-------- Provided entries --------
(** What may become of a connection in a step. *)
Definition moves (c c' : conn) : Prop :=
  c' = c \/
  match c, c' with
  | Sniff stream, Ready b rest => stream = b :: rest
  | Sniff _, Dropped | Ready _ _, Dropped => True
  | Ready b rest, Handed to b' rest' => to = side_of b /\ b' = b /\ rest' = rest
  | _, _ => False
  end.

Lemma route_moves i byte hand s s' j c : route i byte hand s = Some s' -> s.(conns) !! j = Some c ->
  exists c', s'.(conns) !! j = Some c' /\ moves c c'.
Proof.
  unfold route. intros Hr Hc. pose proof (lookup_lt_Some _ _ _ Hc) as Hl.
  destruct (conns s !! i) as [ci|] eqn:Hi; [|done].
  assert (forall x, moves ci x -> exists c', <[i := x]> (conns s) !! j = Some c' /\ moves c c') as Hins.
  { intros x Hx. destruct (decide (i = j)) as [<-|Hij].
    - exists x. rewrite list_lookup_insert_eq by done. split; [done|congruence].
    - exists c. rewrite list_lookup_insert_ne by done. split; [done|by left]. }
  destruct ci as [stream|b rest|to b rest|]; try done.
  - destruct byte; [destruct stream as [|b rest]; [done|]|]; injection Hr as <-; cbn; apply Hins; by right.
  - destruct hand; [destruct (waiting s (side_of b)); [done|]|destruct (closed s); [|done]]; injection Hr as <-; cbn; apply Hins; by right.
Qed.

Lemma step_moves s s' i c : sstep s s' -> s.(conns) !! i = Some c -> exists c', s'.(conns) !! i = Some c' /\ moves c c'.
Proof.
  intros [l Hs] Hc. destruct l as [a timer| |j byte hand|to|to|]; cbn in Hs.
  - exists c. split; [by eapply accept_keeps|by left].
  - exists c. rewrite (close_conns _ _ Hs). split; [done|by left].
  - by eapply route_moves.
  - injection Hs as <-. exists c. split; [done|by left].
  - unfold listener_closed in Hs. repeat case_match; try discriminate. injection Hs as <-. exists c. split; [done|by left].
  - injection Hs as <-. exists c. split; [done|by left].
Qed.

(** A connection that is past its first byte went by it. *)
Definition rightly (c : conn) : Prop := match c with Handed to b _ => to = side_of b | _ => True end.

Lemma moves_rightly c c' : moves c c' -> rightly c -> rightly c'.
Proof. intros [->|Hm] Hc; [done|]. destruct c, c'; cbn in *; naive_solver. Qed.

Definition still (stream : bytes) (c : conn) : Prop := sent c = Some stream \/ c = Dropped.

Lemma moves_still stream c c' : moves c c' -> still stream c -> still stream c'.
Proof.
  intros [->|Hm] [Hc| ->]; [by left|by right| |done]. unfold still. destruct c, c'; cbn in *; naive_solver.
Qed.

(** What a connection keeps through its moves, it keeps. *)
Lemma steps_keep (P : conn -> Prop) s s' i c :
  (forall c c', moves c c' -> P c -> P c') -> rtc sstep s s' -> s.(conns) !! i = Some c -> P c ->
  exists c', s'.(conns) !! i = Some c' /\ P c'.
Proof.
  intros HP Hr. revert c. induction Hr as [s|s s1 s2 Hs Hr IH]; intros c Hc Hp; [by exists c|].
  destruct (step_moves _ _ _ _ Hs Hc) as (c1 & Hc1 & Hm). apply (IH c1 Hc1). by eapply HP.
Qed.

(** Where a connection's way ends. *)
Definition ended (c : conn) : bool := match c with Handed _ _ _ | Dropped => true | _ => false end.

Lemma ended_stays s s' i c : ended c = true -> s.(conns) !! i = Some c -> rtc sstep s s' -> s'.(conns) !! i = Some c.
Proof.
  intros He Hc Hr. destruct (steps_keep (fun x => x = c) s s' i c) as (c' & Hc' & ->); try done.
  intros x x' [->|Hm] Hx; [done|]. subst x. by destruct c, x'.
Qed.

(** From its accept on, whatever else happens, a connection's bytes reach a listener
    whole and unread, the one its first byte says, and once; or it is closed. *)
Theorem routed_by_first_byte s s' i stream :
  s.(conns) !! i = Some (Sniff stream) -> rtc sstep s s' ->
  exists c, s'.(conns) !! i = Some c /\
    match c with
    | Sniff stream' => stream' = stream
    | Ready b rest => stream = b :: rest
    | Handed to b rest => stream = b :: rest /\ (to = TLS <-> b = tlsRecordHandshake) /\
        forall s'', rtc sstep s' s'' -> s''.(conns) !! i = Some c
    | Dropped => forall s'', rtc sstep s' s'' -> s''.(conns) !! i = Some Dropped
    end.
Proof.
  intros Hi Hr.
  destruct (steps_keep (fun c => still stream c /\ rightly c) s s' i (Sniff stream)) as (c & Hc & Hst & Hri); try done.
  { intros c c' Hm [??]. split; [by eapply moves_still|by eapply moves_rightly]. }
  { split; [by left|done]. }
  exists c. split; [done|]. destruct c as [stream'|b rest|to b rest|].
  - by destruct Hst as [[= ->]|].
  - by destruct Hst as [[= <-]|].
  - destruct Hst as [[= <-]|]; [|done]. cbn in Hri. split; [done|]. split; [|intros; by eapply ended_stays].
    subst to. unfold side_of. destruct (Z.eqb_spec b tlsRecordHandshake); naive_solver.
  - intros. by eapply ended_stays.
Qed.

(** ** Closing leaves nothing behind *)

Definition drop_conn (c : conn) : conn := if ended c then c else Dropped.

Lemma with_conns_id s : with_conns s.(conns) s = s.
Proof. by destruct s. Qed.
--------
### Work request
Check each line of the records for the word "tlsRecordHandshake" and extract those that contain it.

### Written response
    | Handed to b rest => stream = b :: rest /\ (to = TLS <-> b = tlsRecordHandshake) /\
    subst to. unfold side_of. destruct (Z.eqb_spec b tlsRecordHandshake); naive_solver.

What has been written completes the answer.